父はおそらく両親の死後自暴自棄の状態だったと思われます。じゃなきゃ、もっと色々な手立てがあったのです。
親友も早くに亡くしているし、自分も早く迎えに来ないかなと思っていたと思います。しかし、最期だけは自分でも決められない。いつでもいいとはいえ、認知症になるのか?出先で倒れて救急車を呼ばれるのか?そこは誰にもわからないのです。
一般的には『孤独死』と呼ばれる状態で、マンションの管理人さんに発見されました。そのため警察が入ったのですが、回収されたメモとスマホの履歴によると昨年末に首や背中が痛くて『脳梗塞』というワードを検索していました。
だからといって病院に行く気も自力で治すつもりもなく、119番もしなければ娘に連絡もしないという。あぁ、これで終わるんだな…と認識だけしたようです。
私達に連絡がきたのは10日後の1月14日。
伊豆高原にある寒い山の上のマンションで、窓を開けたままソファーに寄りかかり手を前に組んだ状態で亡くなっていたそうです。
近くのメモには『Thank you for your everything.さよならの代わりに』と書いてありました。山口百恵さんの歌の歌詞だそうです。最後に悪態をつかず、感謝の言葉で締めくくったところは父の良心だったのかなと思います。

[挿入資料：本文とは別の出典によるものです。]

Lemma scan_separator b c s : is_alnum c = false → scan b (c :: s) = scan false s.
Proof.
  intros Hc. rewrite scan_skip, Hc; [done|]. intros _.
  assert (is_hex c = false) as Hh.
  { destruct (is_hex c) eqn:E; [|done]. by rewrite is_hex_alnum in Hc. }
  assert (token_body (c :: s) = None) as Hb.
  { unfold token_body, digits_at. cbn [take drop forallb]. by rewrite Hh, !andb_false_r. }
  unfold token_at. rewrite Hb. destruct (after_0x (c :: s)) as [r|] eqn:E; [|done].
  apply after_0x_inv in E as [E|E]; injection E as -> _; done.
Qed.

Lemma scan_tokens_ok b s : Forall is_token (scan b s).
Proof.
  unfold scan. generalize (S (length s)). intros n. revert b s.
  induction n as [|n IH]; intros b s; cbn; [constructor|].
  destruct (if b then None else token_at s) as [[t r]|] eqn:E.
  - destruct b; [done|]. apply token_at_inv in E as [_ ?]. by constructor.
  - destruct s; [constructor|apply IH].
Qed.

Lemma tokens_scan s : tokens s = scan false (strip_comments s).
Proof. done. Qed.

Lemma renders_starts s ts b :
  renders b s ts → b = true → starts_with is_alnum (strip_comments s) = false.
Proof.
  destruct 1 as [| ? c s ts Hc _|? start body nl s ts Hs Hb Hn _|? body s ts Hb _|]; intros Eb.
  - done.
  - unfold is_separator in Hc. rewrite strip_plain; cbn; [|apply no_comment; lia].
    destruct (is_alnum c); [done|done].
  - by erewrite strip_comment by by apply comment_at_line.
  - by erewrite strip_comment by by apply comment_at_block.
  - done.
Qed.

Lemma renders_scan b s ts : renders b s ts → scan b (strip_comments s) = ts.
Proof.
  induction 1 as [b|b c s ts Hc _ IH|b start body nl s ts Hs Hb Hn _ IH|b body s ts Hb _ IH
    |p t s ts Hp Ht Hr IH].
  - by destruct b.
  - unfold is_separator in Hc. rewrite strip_plain by (apply no_comment; lia).
    rewrite scan_separator; [done|]. by destruct (is_alnum c).
  - assert (comment_at (start ++ body ++ nl :: s) = Some (nl :: s)) as E.
    { rewrite comment_at_line by done. f_equal. apply drop_while_app; [|by cbn; rewrite Hn].
      eapply Forall_impl; [exact Hb|]. by intros c ->. }
    rewrite (strip_comment _ _ E), scan_separator by done.
    assert (is_alnum nl = false) by (unfold is_newline, is_alnum, is_digit, between in *; lia).
    rewrite strip_plain, scan_separator; [done|done|]. unfold is_newline in Hn. apply no_comment; lia.
  - by erewrite strip_comment, scan_separator by (done || by apply comment_at_block).
  - rewrite app_assoc, strip_alnum, <-app_assoc.
    + erewrite scan_token; [by f_equal|]. apply token_at_spec; [done..|].
      by eapply renders_starts.
    + apply Forall_app. split; [by destruct Hp as [-> | [-> | ->]]; repeat constructor|].
      eapply Forall_impl; [apply Ht|]. cbn. intros. by apply is_hex_alnum.
Qed.

Lemma renders_tokens s ts : renders false s ts → tokens s = ts.
Proof. apply renders_scan. Qed.

(** ** Words *)

Lemma byte_pairs_spec bs : byte_pairs bs = bytes_to_words bs.
Proof.
  enough (byte_pairs bs = bytes_to_words bs ∧ ∀ b, byte_pairs (b :: bs) = bytes_to_words (b :: bs))
    as [? _] by done.
  induction bs as [|b bs [IH1 IH2]]; [done|]. split; [done|]. intros a. cbn. by rewrite IH1.
Qed.
(* ===== verification/Targets.v ===== *)
(** Targets and prepared images: the profiles of targets/, then the models and
    the preparation of images/. *)

(** * Target profiles

    Command sets, memory maps and profiles of the targets (targets/), with the
    CPU1 profile of the tool and the minimal profile of target discovery. *)

From S2P Require Import Prelude.
From S2P Require Import Errors.
From S2P Require Import Constants.
From S2P Require Import Words.
From S2P Require Import Models.
From S2P Require Import Firmware.
From S2P Require Import Packets.
From S2P Require Import TiMap.
From S2P Require Import ServiceImage.

(** ** Command sets (targets/command_sets.py) *)

(** The fields of [CommandSet]. *)
Inductive CommandField : Set :=
| ping | get_device_info | get_protocol_info | get_last_error | get_service_status
| service_attach | ram_load_begin | ram_load_data | ram_load_end | ram_check_crc | run_ram
| erase | program_begin | program_data | program_end | verify_begin | verify_data | verify_end
| memory_read | get_metadata_summary | metadata_append_record | run | reset
| boot_cpu2_run_cpu1 | boot_cpu2_reset_cpu1.

#[export] Instance CommandField_eq_dec : EqDecision CommandField.
Proof. solve_decision. Defined.

(** A command set gives each field a command or None. *)
Definition CommandSet : Type := CommandField → option Z.

(** The name of a field, as [getattr] sees it. *)
Definition field_name (field : CommandField) : string :=
  match field with
  | ping => "ping" | get_device_info => "get_device_info"
  | get_protocol_info => "get_protocol_info" | get_last_error => "get_last_error"
  | get_service_status => "get_service_status" | service_attach => "service_attach"
  | ram_load_begin => "ram_load_begin" | ram_load_data => "ram_load_data"
  | ram_load_end => "ram_load_end" | ram_check_crc => "ram_check_crc" | run_ram => "run_ram"
  | erase => "erase" | program_begin => "program_begin" | program_data => "program_data"
  | program_end => "program_end" | verify_begin => "verify_begin" | verify_data => "verify_data"
  | verify_end => "verify_end" | memory_read => "memory_read"
  | get_metadata_summary => "get_metadata_summary"
  | metadata_append_record => "metadata_append_record" | run => "run" | reset => "reset"
  | boot_cpu2_run_cpu1 => "boot_cpu2_run_cpu1" | boot_cpu2_reset_cpu1 => "boot_cpu2_reset_cpu1"
  end.

Definition require_command (command_set : CommandSet) (field : CommandField) : Res Z :=
  match command_set field with
  | Some command => Ok command
  | None => Raise (Err UnsupportedOperationError
                     (Fmt "unsupported command: {}" [VStr (field_name field)]))
  end.

(** ** Memory maps (targets/memory_map.py) *)

Module MemoryMap.
Record AddressRange : Set := mkAddressRange { start : Z; end_exclusive : Z }.

Definition AddressRange_post_init (r : AddressRange) : Res AddressRange :=
  fail (Err ValueError (Lit "invalid address range"))
    when (start r <? 0) || (end_exclusive r <=? start r) ;;
  Ok r.

Definition contains (r : AddressRange) (address : Z) : bool :=
  (start r <=? address) && (address <? end_exclusive r).

Definition contains_range (r : AddressRange) (address word_count : Z) : bool :=
  (word_count >? 0) && (start r <=? address) && (address + word_count <=? end_exclusive r).
End MemoryMap.

Record FlashSector : Type := mkFlashSector {
  sec_sector_id : string;
  sec_start : Z;
  sec_end_exclusive : Z;
  sec_bit_index : Z;
}.

Definition FlashSector_post_init (s : FlashSector) : Res FlashSector :=
  fail (Err ValueError (Lit "sector_id must be a non-empty string"))
    when bool_decide (sec_sector_id s = EmptyString) ;;
  fail (Err ValueError (Lit "start must be a non-negative integer")) when sec_start s <? 0 ;;
  fail (Err ValueError (Lit "end_exclusive must be an integer greater than start"))
    when sec_end_exclusive s <=? sec_start s ;;
  fail (Err ValueError (Lit "bit_index must be a non-negative integer"))
    when sec_bit_index s <? 0 ;;
  Ok s.

Record FlashLayout : Type := mkFlashLayout {
  fl_app_ranges : list MemoryMap.AddressRange;
  fl_allowed_erase_mask : Z;
  fl_forbidden_erase_mask : Z;
  fl_metadata_sector_mask : Z;
  fl_sectors : list FlashSector;
}.

(** [any(left.end_exclusive > right.start for left, right in zip(l, l[1:]))] *)
Fixpoint sectors_overlap (l : list FlashSector) : bool :=
  match l with
  | s1 :: l =>
      match l with
      | s2 :: _ => (sec_end_exclusive s1 >? sec_start s2) || sectors_overlap l
      | [] => false
      end
  | [] => false
  end.

Definition FlashLayout_post_init (f : FlashLayout) : Res FlashLayout :=
  fail (Err ValueError (Lit "sector IDs must be unique"))
    when negb (bool_decide (NoDup (map sec_sector_id (fl_sectors f)))) ;;
  fail (Err ValueError (Lit "sector bit indexes must be unique"))
    when negb (bool_decide (NoDup (map sec_bit_index (fl_sectors f)))) ;;
  fail (Err ValueError (Lit "sector address ranges must not overlap"))
    when sectors_overlap (sorted_by sec_start (fl_sectors f)) ;;
  Ok f.

Record RamLayout : Type := mkRamLayout {
  rl_service_ranges : list MemoryMap.AddressRange;
  rl_ram_app_ranges : list MemoryMap.AddressRange;
  rl_reserved_ranges : list MemoryMap.AddressRange;
}.

Record MetadataLayout : Type := mkMetadataLayout {
  ml_range : MemoryMap.AddressRange;
  ml_sector_mask : Z;
  ml_record_alignment_words : Z;
}.

Record TargetMemoryMap : Type := mkMemoryMap {
  mp_flash : option FlashLayout;
  mp_ram : option RamLayout;
  mp_metadata : option MetadataLayout;
}.

(** ** Profiles (targets/profiles.py) *)

Record TargetProfile : Type := mkProfile {
  tp_name : string;
  tp_cpu_id : Z;
  tp_command_set : CommandSet;
  tp_memory_map : TargetMemoryMap;
}.
Definition group_state (s : DiagnosticsRuntimeState) (group : DiagnosticGroup)
    : DiagnosticRuntimeState :=
  match group with
  | DiagnosticGroup.DEVICE_INFO => ds_device_info s
  | DiagnosticGroup.PROTOCOL_INFO => ds_protocol_info s
  | DiagnosticGroup.LAST_ERROR => ds_last_error s
  end.

(** [replace(s, **{group.value: state})] without its [__post_init__]. *)
Definition set_group_state (group : DiagnosticGroup) (state : DiagnosticRuntimeState)
    (s : DiagnosticsRuntimeState) : DiagnosticsRuntimeState :=
  match group with
  | DiagnosticGroup.DEVICE_INFO => mkDiagnosticsState state (ds_protocol_info s) (ds_last_error s)
  | DiagnosticGroup.PROTOCOL_INFO => mkDiagnosticsState (ds_device_info s) state (ds_last_error s)
  | DiagnosticGroup.LAST_ERROR => mkDiagnosticsState (ds_device_info s) (ds_protocol_info s) state
  end.

(** [for group in DiagnosticGroup] with the names of the groups. *)
Definition DiagnosticGroups : list (DiagnosticGroup * string) :=
  [(DiagnosticGroup.DEVICE_INFO, "device_info"); (DiagnosticGroup.PROTOCOL_INFO, "protocol_info");
   (DiagnosticGroup.LAST_ERROR, "last_error")].

Definition DiagnosticsRuntimeState_post_init (s : DiagnosticsRuntimeState)
    : Res DiagnosticsRuntimeState :=
  let? _ := mapR (λ g,
      fail (Err ValueError (Fmt "{} state has the wrong group" [VStr g.2]))
        when negb (bool_decide (dg_group (group_state s g.1) = g.1)) ;;
      Ok tt) DiagnosticGroups in
  Ok s.

(** [DiagnosticsRuntimeState()] *)
Definition DiagnosticsRuntimeState_default : DiagnosticsRuntimeState :=
  mkDiagnosticsState (DiagnosticRuntimeState_default DiagnosticGroup.DEVICE_INFO)
    (DiagnosticRuntimeState_default DiagnosticGroup.PROTOCOL_INFO)
    (DiagnosticRuntimeState_default DiagnosticGroup.LAST_ERROR).

(** ** Images and evidence *)

Record FlashImageSummary : Set := mkFlashSummary {
  fs_identity : ImageIdentity;
  fs_sector_mask : Z;
}.

Definition FlashImageSummary_post_init (s : FlashImageSummary) : Res FlashImageSummary :=
  let? _ := non_negative_int (fs_sector_mask s) "sector_mask" in
  Ok s.

Record RamImageSummary : Set := mkRamSummary { rs_identity : RamImageIdentity }.

Record VerifyEvidence : Set := mkVerifyEvidence {
  ve_cpu_id : RuntimeCpuId;
  ve_connection_generation : ConnectionGeneration;
  ve_image_identity : ImageIdentity;
  ve_operation_id : string;
}.

Definition VerifyEvidence_post_init (e : VerifyEvidence) : Res VerifyEvidence :=
  let? _ := identifier (ve_operation_id e) "operation_id" in
  Ok e.

Record RamCrcEvidence : Set := mkRamCrcEvidence {
  ce_cpu_id : RuntimeCpuId;
  ce_connection_generation : ConnectionGeneration;
  ce_ram_image_identity : RamImageIdentity;
  ce_entry_point : Z;
  ce_image_crc32 : Z;
  ce_operation_id : string;
}.

Definition RamCrcEvidence_post_init (e : RamCrcEvidence) : Res RamCrcEvidence :=
  let? _ := non_negative_int (ce_entry_point e) "entry_point" in
  let? _ := non_negative_int (ce_image_crc32 e) "image_crc32" in
  fail (Err ValueError (Lit "entry_point must match ram_image_identity"))
    when negb (ce_entry_point e =? ri_entry_point (ce_ram_image_identity e)) ;;
  fail (Err ValueError (Lit "image_crc32 must match ram_image_identity"))
    when negb (ce_image_crc32 e =? ri_image_crc32 (ce_ram_image_identity e)) ;;
  let? _ := identifier (ce_operation_id e) "operation_id" in
  Ok e.

(** [status.name] *)
Definition ImageParseStatus_name (status : ImageParseStatus) : string :=
  match status with
  | ImageParseStatus.EMPTY => "EMPTY"
  | ImageParseStatus.PARSING => "PARSING"
  | ImageParseStatus.READY => "READY"
  | ImageParseStatus.ERROR => "ERROR"
  end.

(** [_validate_parse_state]; [not error] also holds for the empty string. *)
Definition validate_parse_state {A} (status : ImageParseStatus) (summary : option A)
    (error : option string) (name : string) : Res unit :=
  match status with
  | ImageParseStatus.READY =>
      fail (Err ValueError (Fmt "READY {} state requires a summary and no error" [VStr name]))
        when negb (isSome summary) || isSome error ;;
      Ok tt
  | ImageParseStatus.ERROR =>
      fail (Err ValueError
             (Fmt "ERROR {} state requires a non-empty error and no summary" [VStr name]))
        when isSome summary || match error with None => true | Some e => empty_str e end ;;
      Ok tt
  | _ =>
      fail (Err ValueError (Fmt "{} {} state cannot carry a summary or error"
             [VStr (ImageParseStatus_name status); VStr name]))
        when isSome summary || isSome error ;;
      Ok tt
  end.

(** ** Resources of a target *)

Record TargetResourceState : Set := mkTargetResource {
  tr_cpu_id : RuntimeCpuId;
  tr_program_image_path : string;
  tr_program_image_summary : option FlashImageSummary;
  tr_program_image_parse_status : ImageParseStatus;
  tr_program_image_parse_error : option string;
  tr_ram_image_path : string;
  tr_ram_image_summary : option RamImageSummary;
  tr_ram_image_parse_status : ImageParseStatus;
  tr_ram_image_parse_error : option string;
  tr_erase_scope : EraseScope;
  tr_custom_sector_mask : Z;
  tr_verify_evidence : option VerifyEvidence;
  tr_ram_crc_evidence : option RamCrcEvidence;
}.

Definition TargetResourceState_post_init (s : TargetResourceState) : Res TargetResourceState :=
  let? _ := validate_parse_state (tr_program_image_parse_status s) (tr_program_image_summary s)
              (tr_program_image_parse_error s) "program image" in
  let? _ := validate_parse_state (tr_ram_image_parse_status s) (tr_ram_image_summary s)
              (tr_ram_image_parse_error s) "RAM image" in
  let? _ := non_negative_int (tr_custom_sector_mask s) "custom_sector_mask" in
  fail (Err ValueError (Lit "verify evidence CPU does not match resource CPU"))
    when match tr_verify_evidence s with
         | Some e => negb (bool_decide (ve_cpu_id e = tr_cpu_id s))
         | None => false
         end ;;
  fail (Err ValueError (Lit "RAM CRC evidence CPU does not match resource CPU"))
    when match tr_ram_crc_evidence s with
         | Some e => negb (bool_decide (ce_cpu_id e = tr_cpu_id s))
         | None => false
         end ;;
  Ok s.

(** [TargetResourceState(cpu_id)] *)
Definition TargetResourceState_default (cpu_id : RuntimeCpuId) : TargetResourceState :=
  mkTargetResource cpu_id EmptyString None ImageParseStatus.EMPTY None
    EmptyString None ImageParseStatus.EMPTY None EraseScope.REQUIRED_APP_SECTORS 0 None None.

(** [replace(s, verify_evidence=..., ram_crc_evidence=...)] and the other uses
    of [dataclasses.replace], before the [__post_init__] of the new instance. *)
Definition with_evidence (verify : option VerifyEvidence) (ram_crc : option RamCrcEvidence)
    (s : TargetResourceState) : TargetResourceState :=
  mkTargetResource (tr_cpu_id s) (tr_program_image_path s) (tr_program_image_summary s)
    (tr_program_image_parse_status s) (tr_program_image_parse_error s) (tr_ram_image_path s)
    (tr_ram_image_summary s) (tr_ram_image_parse_status s) (tr_ram_image_parse_error s)
    (tr_erase_scope s) (tr_custom_sector_mask s) verify ram_crc.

伊豆警察署の刑事さん、保険福祉課の方、発見してくれた管理人さん、全ての方が神様のように親切で静岡県でよかった、としみじみ思いました。本当に素晴らしい土地柄です。
父はもしかしたら寂しかったかもしれません。
でも、弱った自分を見られたくないならこれが最高の最期だったんじゃないかと思います。一人だろうがお金があろうがなかろうが、父を心配してくれる人はたくさんいたんです。それだけで充分、孤独ではないと私は感じています。
1月16日に全員集まって父を迎えに行きましたが、1月とは思えない程の春の陽気の日。その後、火葬場が混んでいなかったらしく翌々日に葬儀を行うことができました。
伊豆スカイラインは16日の朝、路面がところどころ凍結していて山肌に激突している車も目撃しました。この様子だとあまり帰り遅くなったら危険だね、と姉妹で話していて、その翌日には現在居座っている最強最長寒波の襲来。16日を逃したら誰も迎えに行けないところでした。父は『申し訳ないが最期だけ迎えに来てくれ!』と伝えたかったのだと思います。
天気のおかげで無事全員で迎えに行けて、親切にしてくれた伊豆市の皆様にお礼とお詫びができて本当によかったです。
これから死後の後片付けとか色々ありますが、介護の心配をすることもないし、両親とも全員で見送ることができたのでそれくらい頑張りましょう!やってやりましょう!という気持ちです。
自宅のベッドやソファーで静かに亡くなることは今のご時世、並大抵のことではないとつくづく思いました。くも膜下出血は後遺症がかなり重いですから一命をとりとめたところでそこから先が想像を絶します。今の医療ではくも膜下出血も大動脈乖離も助かってしまう可能性があります。
で、助かったその先は…?
現代の問題ってそこだと思います。死は悲しいことだけど、助ければいいという問題ではない。必ず先に訪れる両親の死をどんなふうに受け止めるのか?残される人間の胆力が試されるところだと思いました。
お父ちゃん、享年75歳お疲れ様だったね!ゆっくり休んでください。